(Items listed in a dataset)
(** ** Instances ([backends/pthreads/instance.hpp]) *)

Module Instance.

Record t : Type := mk {
  _id : Z;
  _pthreadId : Z;
  _rootInstanceId : Z
}.

Definition isRootInstance (i : t) : bool := _id i =? _rootInstanceId i.

End Instance.

(** ** Barriers of the system

    [pthread_barrier_t] as POSIX describes it: the calls of [pthread_barrier_wait]
    block until [count] threads, the number given to [pthread_barrier_init], have
    made one; then all of them return, and the barrier is as it was after its
    initialization.  [get] and [put] say where the object is in the state. *)

Module PthreadBarrier.

Record t : Type := mk {
  count : Z;
  waiting : Z;
  cycle : Z
}.

Definition init (count : Z) : t := mk count 0 0.

(** Whether the next call is the one the others wait for. *)
Definition completes (b : t) : bool := waiting b + 1 =? count b.

Definition enter (b : t) : t :=
  if completes b then mk (count b) 0 (cycle b + 1) else mk (count b) (waiting b + 1) (cycle b).

Definition wait {S : Type} (get : S -> t) (put : t -> S -> S) : prog S unit :=
  Step (fun s => put (enter (get s)) s)
       (fun s => if completes (get s) then Ret tt
                 else Await (fun s' => negb (cycle (get s') =? cycle (get s))) (Ret tt)).

End PthreadBarrier.

(** ** The shared core *)

Module Core.

(** [_mutexes] holds the [std::mutex] of every [hwloc::GlobalMemorySlot];
    [_instanceMutex] tells whether the mutex of the instances was left locked by
    an exception. *)
Record t : Type := mk {
  _fenceCount : Z;
  _barrier : PthreadBarrier.t;
  _globalMemorySlots : gmap Z (gmap Z nat);
  _currentInstanceId : Z;
  _pthreadsInstanceMap : gmap Z Instance.t;
  _mutexes : gmap nat bool;
  _instanceMutex : bool
}.

Definition make (instanceCount : Z) : t :=
  mk instanceCount (PthreadBarrier.init instanceCount) ∅ 0 ∅ ∅ false.

Definition set_barrier (b : PthreadBarrier.t) (c : t) : t :=
  mk (_fenceCount c) b (_globalMemorySlots c) (_currentInstanceId c) (_pthreadsInstanceMap c) (_mutexes c) (_instanceMutex c).

Definition set_slots (s : gmap Z (gmap Z nat)) (c : t) : t :=
  mk (_fenceCount c) (_barrier c) s (_currentInstanceId c) (_pthreadsInstanceMap c) (_mutexes c) (_instanceMutex c).

Definition set_instances (i : Z) (im : gmap Z Instance.t) (c : t) : t :=
  mk (_fenceCount c) (_barrier c) (_globalMemorySlots c) i im (_mutexes c)
     (_instanceMutex c).

Definition set_mutexes (ms : gmap nat bool) (c : t) : t :=
  mk (_fenceCount c) (_barrier c) (_globalMemorySlots c) (_currentInstanceId c)
     (_pthreadsInstanceMap c) ms (_instanceMutex c).

Definition set_instanceMutex (b : bool) (c : t) : t :=
  mk (_fenceCount c) (_barrier c) (_globalMemorySlots c) (_currentInstanceId c)
     (_pthreadsInstanceMap c) (_mutexes c) b.

Definition modify_core (f : t -> t) : prog (Machine t) unit :=
  modify (fun m => set_backend (f (backend m)) m).

Definition insertGlobalSlot (tag key : Z) (slot : nat) : prog (Machine t) unit :=
  modify_core (fun c =>
    set_slots (<[tag := <[key := slot]> (default ∅ (_globalMemorySlots c !! tag))]> (_globalMemorySlots c)) c).

Definition getGlobalSlot (tag key : Z) : prog (Machine t) (option nat) :=
  gets (fun m => km ← _globalMemorySlots (backend m) !! tag; (km : gmap Z nat) !! key).

Definition removeGlobalSlot (tag key : Z) : prog (Machine t) unit :=
  modify_core (fun c =>
    match _globalMemorySlots c !! tag with
    | None => c
    | Some km => set_slots (<[tag := delete key km]> (_globalMemorySlots c)) c
    end).

Definition getKeyMemorySlots (tag : Z) : prog (Machine t) (gmap Z nat) :=
  gets (fun m => default ∅ (_globalMemorySlots (backend m) !! tag)).

Definition fence : prog (Machine t) unit :=
  PthreadBarrier.wait (fun m => _barrier (backend m)) (fun b m => set_backend (set_barrier b (backend m)) m).

(** The entries of a [std::map], in key order. *)
Definition key_le {A : Type} (a b : Z * A) : Prop := a.1 <= b.1.

#[global] Instance key_le_dec {A : Type} : RelDecision (@key_le A).
Proof. intros a b. unfold key_le. apply _. Defined.

Definition by_key {A : Type} (km : gmap Z A) : list (Z * A) := merge_sort key_le (map_to_list km).

(** A critical section under [_instanceMutex]: one step, unless an exception has
    left the mutex locked; nobody unlocks it then. *)
Definition instance_section {A : Type} (f : t -> t) (k : t -> prog (Machine t) A) : prog (Machine t) A :=
  Step (fun m => if _instanceMutex (backend m) then m else set_backend (f (backend m)) m)
       (fun m => if _instanceMutex (backend m) then Await (fun _ => false) (k (backend m)) else k (backend m)).

Definition getInstances : prog (Machine t) (list Instance.t) :=
  instance_section (fun c => c) (fun c => Ret (by_key (_pthreadsInstanceMap c)).*2).

Definition addInstance (pthreadId : Z) : prog (Machine t) Instance.t :=
  instance_section
    (fun c => set_instances (_currentInstanceId c +w 1)
                (<[pthreadId := Instance.mk (_currentInstanceId c) pthreadId 0]> (_pthreadsInstanceMap c)) c)
    (fun c => Ret (Instance.mk (_currentInstanceId c) pthreadId 0)).

(** [at] throws while the mutex is locked. *)
Definition getInstance (pthreadId : Z) : prog (Machine t) Instance.t :=
  instance_section
    (fun c => match _pthreadsInstanceMap c !! pthreadId with Some _ => c | None => set_instanceMutex true c end)
    (fun c => match _pthreadsInstanceMap c !! pthreadId with Some i => Ret i | None => Raise out_of_range end).

Definition getRootInstanceId : Z := 0.

End Core.

(** ** The communication manager *)

Module PthreadsCommunicationManager.

(** [std::make_shared<hwloc::GlobalMemorySlot>(tag, key, memorySlot)]: a fresh
    object with an unlocked mutex. *)
Definition new_global_slot (tag key : Z) (memorySlot : option nat) : prog (Machine Core.t) nat :=
  Step (fun m =>
          let g := fresh (dom (globals m)) in
          set_backend (Core.set_mutexes (<[g := false]> (Core._mutexes (backend m))) (backend m))
            (set_globals (<[g := GlobalMemorySlot.mk tag key memorySlot]> (globals m)) m))
       (fun m => Ret (fresh (dom (globals m)))).

Definition getGlobalMemorySlotImpl (this : nat) (tag globalKey : Z) : prog (Machine Core.t) (option nat) :=
  Core.getGlobalSlot tag globalKey.

Definition promoteLocalMemorySlot (this : nat) (memorySlot : option nat) (tag : Z) : prog (Machine Core.t) nat :=
  new_global_slot tag 0 memorySlot.

Definition destroyPromotedGlobalMemorySlot (this memorySlot : nat) : prog (Machine Core.t) unit := mret tt.

Definition exchangeGlobalMemorySlotsImpl (this : nat) (tag : Z) (memorySlots : list (Z * nat)) :
    prog (Machine Core.t) unit :=
  for_each memorySlots (fun entry =>
    g ← new_global_slot tag entry.1 (Some entry.2);
    Core.insertGlobalSlot tag entry.1 g).

Definition queryMemorySlotUpdatesImpl (this memorySlot : nat) : prog (Machine Core.t) unit := mret tt.

Definition fenceImpl (this : nat) (tag : Z) : prog (Machine Core.t) unit :=
  _ ← Core.fence;
  slots ← Core.getKeyMemorySlots tag;
  for_each (Core.by_key slots) (fun entry => CommunicationManager.registerGlobalMemorySlot this entry.2).

Definition increaseMessageRecvCounter (l : nat) : prog (Machine Core.t) unit :=
  update_local LocalMemorySlot.increaseMessagesRecv l.

Definition increaseMessageSentCounter (l : nat) : prog (Machine Core.t) unit :=
  update_local LocalMemorySlot.increaseMessagesSent l.

Definition memcpyImplLL (this destination : nat) (dst_offset : Z) (source : nat) (src_offset size : Z) :
    prog (Machine Core.t) unit :=
  srcPtr ← getPointer source;
  dstPtr ← getPointer destination;
  _ ← std_memcpy (ptr_add dstPtr dst_offset) (ptr_add srcPtr src_offset) size;
  _ ← increaseMessageRecvCounter destination;
  increaseMessageSentCounter source.

Definition destroyGlobalMemorySlotImpl (this memorySlot : nat) : prog (Machine Core.t) unit :=
  g ← global_slot memorySlot;
  Core.removeGlobalSlot (GlobalMemorySlot._globalTag g) (GlobalMemorySlot._globalKey g).

Definition memcpyImplGL (this destination : nat) (dst_offset : Z) (source : nat) (src_offset size : Z) :
    prog (Machine Core.t) unit :=
  d ← getSourceLocalMemorySlot destination;
  match d with
  | None => Raise logic
  | Some d =>
      _ ← CommunicationManager.memcpyLL_with memcpyImplLL this d dst_offset source src_offset size;
      _ ← increaseMessageRecvCounter d;
      increaseMessageSentCounter source
  end.

Definition memcpyImplLG (this destination : nat) (dst_offset : Z) (source : nat) (src_offset size : Z) :
    prog (Machine Core.t) unit :=
  s ← getSourceLocalMemorySlot source;
  match s with
  | None => Raise logic
  | Some s =>
      _ ← CommunicationManager.memcpyLL_with memcpyImplLL this destination dst_offset s src_offset size;
      _ ← increaseMessageRecvCounter destination;
      increaseMessageSentCounter s
  end.

(** [std::mutex::try_lock] on the slot's mutex; the dynamic cast fails for a
    slot that is not an [hwloc::GlobalMemorySlot]. *)
Definition acquireGlobalLockImpl (this memorySlot : nat) : prog (Machine Core.t) bool :=
  Step (fun m =>
          match Core._mutexes (backend m) !! memorySlot with
          | Some false =>
              set_backend (Core.set_mutexes (<[memorySlot := true]> (Core._mutexes (backend m))) (backend m)) m
          | _ => m
          end)
       (fun m =>
          match Core._mutexes (backend m) !! memorySlot with
          | None => Raise logic
          | Some b => Ret (negb b)
          end).

(** Unlocking a mutex that is not locked is undefined behaviour. *)
Definition releaseGlobalLockImpl (this memorySlot : nat) : prog (Machine Core.t) unit :=
  Step (fun m =>
          match Core._mutexes (backend m) !! memorySlot with
          | Some true =>
              set_backend (Core.set_mutexes (<[memorySlot := false]> (Core._mutexes (backend m))) (backend m)) m
          | _ => m
          end)
       (fun m =>
          match Core._mutexes (backend m) !! memorySlot with
          | None => Raise logic
          | Some true => Ret tt
          | Some false => Crash undefined
          end).

End PthreadsCommunicationManager.

#[global] Instance pthreads_backend : CommBackend Core.t := {
  getGlobalMemorySlotImpl := PthreadsCommunicationManager.getGlobalMemorySlotImpl;
  exchangeGlobalMemorySlotsImpl := PthreadsCommunicationManager.exchangeGlobalMemorySlotsImpl;
  queryMemorySlotUpdatesImpl := PthreadsCommunicationManager.queryMemorySlotUpdatesImpl;
  deregisterGlobalMemorySlotImpl := fun _ _ => mret tt;
  memcpyImplLL := PthreadsCommunicationManager.memcpyImplLL;
  memcpyImplGL := PthreadsCommunicationManager.memcpyImplGL;
  memcpyImplLG := PthreadsCommunicationManager.memcpyImplLG;
  fenceImplTag := PthreadsCommunicationManager.fenceImpl;
  fenceImplLocal := fun _ _ _ _ => mret tt;
  fenceImplGlobal := fun _ _ _ _ => mret tt;
  acquireGlobalLockImpl := PthreadsCommunicationManager.acquireGlobalLockImpl;
  releaseGlobalLockImpl := PthreadsCommunicationManager.releaseGlobalLockImpl;
  flushSent := fun _ => mret tt;
  flushReceived := fun _ => mret tt;
  locked := fun c g => Core._mutexes c !! g;
  lock_slot := fun g c => Core.set_mutexes (<[g := true]> (Core._mutexes c)) c;
  unlock_slot := fun g c => Core.set_mutexes (<[g := false]> (Core._mutexes c)) c
}.

(** ** The interface holds *)

Module PthreadsFacts.
Import PthreadsCommunicationManager.
Implicit Types m : Machine Core.t.

Lemma run_update_local f l m s :
  locals m !! l = Some s -> run (update_local f l) m = Done tt (set_locals (<[l := f s]> (locals m)) m).
Proof. intros E. unfold update_local. apply run_update. by rewrite E. Qed.

Lemma count_sim f l m p n :
  (forall s, slot_sim s (f s)) -> slot_at m l p n ->
  exists m', run (update_local f l) m = Done tt m' /\ machine_sim m m'.
Proof.
  intros Hf (s & E & _). eexists. split; [by apply run_update_local|].
  split; try done. apply (locals_sim_insert _ _ _ _ E (Hf s)).
Qed.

Work to complete: The required answer is the exact run of lines above starting at the line with "flushSent := fun _ => mret tt;" and ending at the line with "intros Hf (s", with both ends present.

Response:
  flushSent := fun _ => mret tt;
  flushReceived := fun _ => mret tt;
  locked := fun c g => Core._mutexes c !! g;
  lock_slot := fun g c => Core.set_mutexes (<[g := true]> (Core._mutexes c)) c;
  unlock_slot := fun g c => Core.set_mutexes (<[g := false]> (Core._mutexes c)) c
}.

(** ** The interface holds *)

Module PthreadsFacts.
Import PthreadsCommunicationManager.
Implicit Types m : Machine Core.t.

Lemma run_update_local f l m s :
  locals m !! l = Some s -> run (update_local f l) m = Done tt (set_locals (<[l := f s]> (locals m)) m).
Proof. intros E. unfold update_local. apply run_update. by rewrite E. Qed.

Lemma count_sim f l m p n :
  (forall s, slot_sim s (f s)) -> slot_at m l p n ->
  exists m', run (update_local f l) m = Done tt m' /\ machine_sim m m'.
Proof.
  intros Hf (s & E & _). eexists. split; [by apply run_update_local|].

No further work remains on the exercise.